### TASK GOAL
Using the entries below, write out the line with "(llm_input x prompt prefix) w = (ok (VStr (join", the line with "cbn [chars_aux]. destruct", and every line in between, exactly as each is written.
---------- DATA EXTRACTS ----------
(** The generator run to its end: the value under [prefix], then the items
    of the value under [llm_output]. *)
Lemma consume_items (x : request) (prefix v : value) (items : list value) fuel :
  x !! "prefix" = Some prefix ->
  x !! "llm_output" = Some v ->
  py_iter v = ok items ->
  length items + 2 <= fuel ->
  consume fuel (stream_postprocess_fn x) = Some (ok (prefix :: items)).
Proof.
  intros Hp Hout Hiter Hfuel.
  destruct fuel as [|fuel]; [lia|].
  unfold stream_postprocess_fn. cbn [consume next].
  unfold dict_getitem. rewrite Hp.
  destruct fuel as [|fuel]; [lia|].
  cbn [consume next]. unfold dict_getitem. rewrite Hout.
  cbn [rbind]. rewrite Hiter.
  destruct items as [|c rest]; [reflexivity|].
  rewrite consume_delegating; [reflexivity|]. cbn in Hfuel. lia.
Qed.

Lemma join_cons (c : string) (chunks : list string) :
  join (c :: chunks) = c +:+ join chunks.
Proof. reflexivity. Qed.

(** X6. The two formatters agree: when the model step answers the chunks of
    a stream to the chain built with streaming and their concatenation to
    the chain built without, the chunks the first chain yields, joined, are
    the text the second returns. *)
Theorem X6_streamed_chunks_join_to_plain_output cls model_kwargs
    kwargs_stream kwargs_plain (x : request) (w w1 w2 : W)
    (prompt prefix : string) (chunks : list string) fuel :
  _create_prompt x = ok (VPromptDict prompt prefix) ->
  from_option truthy false (kwargs_stream !! "stream") = true ->
  from_option truthy false (kwargs_plain !! "stream") = false ->
  Iternlm2Chat7BChatChain_create_chain cls (default ∅ model_kwargs) kwargs_stream
    (llm_input x prompt prefix) w = (ok (VStream chunks), w1) ->
  Iternlm2Chat7BChatChain_create_chain cls (default ∅ model_kwargs) kwargs_plain
    (llm_input x prompt prefix) w = (ok (VStr (join chunks)), w2) ->
  length chunks + 2 <= fuel ->
  exists g yielded,
    create_chain cls model_kwargs kwargs_stream x w = (ok (OutGenerator g), w1)
    /\ consume fuel g = Some (ok (VStr <$> yielded))
    /\ create_chain cls model_kwargs kwargs_plain x w
       = (ok (OutValue (VStr (join yielded))), w2).
Proof.
  intros Hp Hs Hn Hllm_s Hllm_n Hfuel.
  exists (stream_postprocess_fn
            (<["llm_output" := VStream chunks]> (llm_input x prompt prefix))),
    (prefix :: chunks).
  split; [|split].
  - rewrite (create_chain_runs cls model_kwargs kwargs_stream x w prompt prefix Hp).
    now rewrite Hllm_s, Hs.
  - rewrite fmap_cons.
    apply (consume_items _ _ (VStream chunks));
      [|apply lookup_insert_eq|reflexivity|now rewrite length_fmap].
    rewrite lookup_insert_ne by discriminate.
    unfold llm_input. apply lookup_insert_eq.
  - rewrite (create_chain_runs cls model_kwargs kwargs_plain x w prompt prefix Hp).
    now rewrite Hllm_n, Hn.
Qed.

(** The characters of a string, joined, are the string. *)
Lemma chars_aux_join (s : string) :
  (chars_aux s).1 +:+ join (chars_aux s).2 = s.
Proof.
  induction s as [|c s IH]; [reflexivity|].
  cbn [chars_aux]. destruct (chars_aux s) as [pending acc]. cbn [fst snd] in IH.
  destruct (is_continuation c); cbn [fst snd].
  - rewrite append_cons. now rewrite IH.
  - rewrite join_cons, append_cons. now rewrite IH.
Qed.

Lemma join_chars (s : string) : join (chars s) = s.
Proof.
  pose proof (chars_aux_join s) as Hs. unfold chars.
  destruct (chars_aux s) as [pending acc]. cbn [fst snd] in Hs.
  destruct pending as [|c pending]; [exact Hs|].
  now rewrite join_cons.
Qed.

(** X7. When the value under [llm_output] is a string and not a stream, the
    streaming formatter yields the prefix and then the string character by
    character; the chunks, joined, are still the prefix followed by the
    string. *)
Theorem X7_string_output_is_streamed_by_character
    (x : request) (prefix out : string) fuel :
  x !! "prefix" = Some (VStr prefix) ->
  x !! "llm_output" = Some (VStr out) ->
  length (chars out) + 2 <= fuel ->
  consume fuel (stream_postprocess_fn x)
  = Some (ok (VStr <$> (prefix :: chars out)))
  /\ join (prefix :: chars out) = prefix +:+ out.
Proof.
  intros Hp Hout Hfuel. split.
  - rewrite fmap_cons.
    apply (consume_items _ _ (VStr out));
      [assumption|assumption|reflexivity|now rewrite length_fmap].
  - now rewrite join_cons, join_chars.
Qed.


(** *** Further properties of the texts and of the pairing *)

(** X10. Question text goes into the numbered list as it is: one question
    that holds a newline and then "问题2: " gives the same list as two
    questions. *)
Theorem X10_numbered_list_copies_text_verbatim (q1 q2 : string) :
  questions_str_of [q1 +:+ nl +:+ "问题2: " +:+ q2] = questions_str_of [q1; q2].
Proof.
  rewrite !questions_str_numbered. cbn [numbered_from].
  rewrite !append_assoc. reflexivity.
Qed.

Lemma length_append (a b : string) :
  String.length (a +:+ b) = String.length a + String.length b.
Proof.
  induction a as [|x a IH]; [reflexivity|].
  rewrite append_cons. cbn [String.length]. now rewrite IH.
Qed.

Lemma append_inj_r (a b c : string) : a +:+ c = b +:+ c -> a = b.
Proof.
  revert b. induction a as [|x a IH]; intros [|y b] Heq.
  - reflexivity.
  - apply (f_equal String.length) in Heq.
    rewrite append_nil_l, append_cons in Heq. cbn [String.length] in Heq.
    rewrite length_append in Heq. lia.
  - apply (f_equal String.length) in Heq.
    rewrite append_nil_l, append_cons in Heq. cbn [String.length] in Heq.
    rewrite length_append in Heq. lia.
  - rewrite !append_cons in Heq. injection Heq as -> Heq.
    f_equal. now apply IH.
Qed.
----------
### SOLUTION
    (llm_input x prompt prefix) w = (ok (VStr (join chunks)), w2) ->
  length chunks + 2 <= fuel ->
  exists g yielded,
    create_chain cls model_kwargs kwargs_stream x w = (ok (OutGenerator g), w1)
    /\ consume fuel g = Some (ok (VStr <$> yielded))
    /\ create_chain cls model_kwargs kwargs_plain x w
       = (ok (OutValue (VStr (join yielded))), w2).
Proof.
  intros Hp Hs Hn Hllm_s Hllm_n Hfuel.
  exists (stream_postprocess_fn
            (<["llm_output" := VStream chunks]> (llm_input x prompt prefix))),
    (prefix :: chunks).
  split; [|split].
  - rewrite (create_chain_runs cls model_kwargs kwargs_stream x w prompt prefix Hp).
    now rewrite Hllm_s, Hs.
  - rewrite fmap_cons.
    apply (consume_items _ _ (VStream chunks));
      [|apply lookup_insert_eq|reflexivity|now rewrite length_fmap].
    rewrite lookup_insert_ne by discriminate.
    unfold llm_input. apply lookup_insert_eq.
  - rewrite (create_chain_runs cls model_kwargs kwargs_plain x w prompt prefix Hp).
    now rewrite Hllm_n, Hn.
Qed.

(** The characters of a string, joined, are the string. *)
Lemma chars_aux_join (s : string) :
  (chars_aux s).1 +:+ join (chars_aux s).2 = s.
Proof.
  induction s as [|c s IH]; [reflexivity|].
  cbn [chars_aux]. destruct (chars_aux s) as [pending acc]. cbn [fst snd] in IH.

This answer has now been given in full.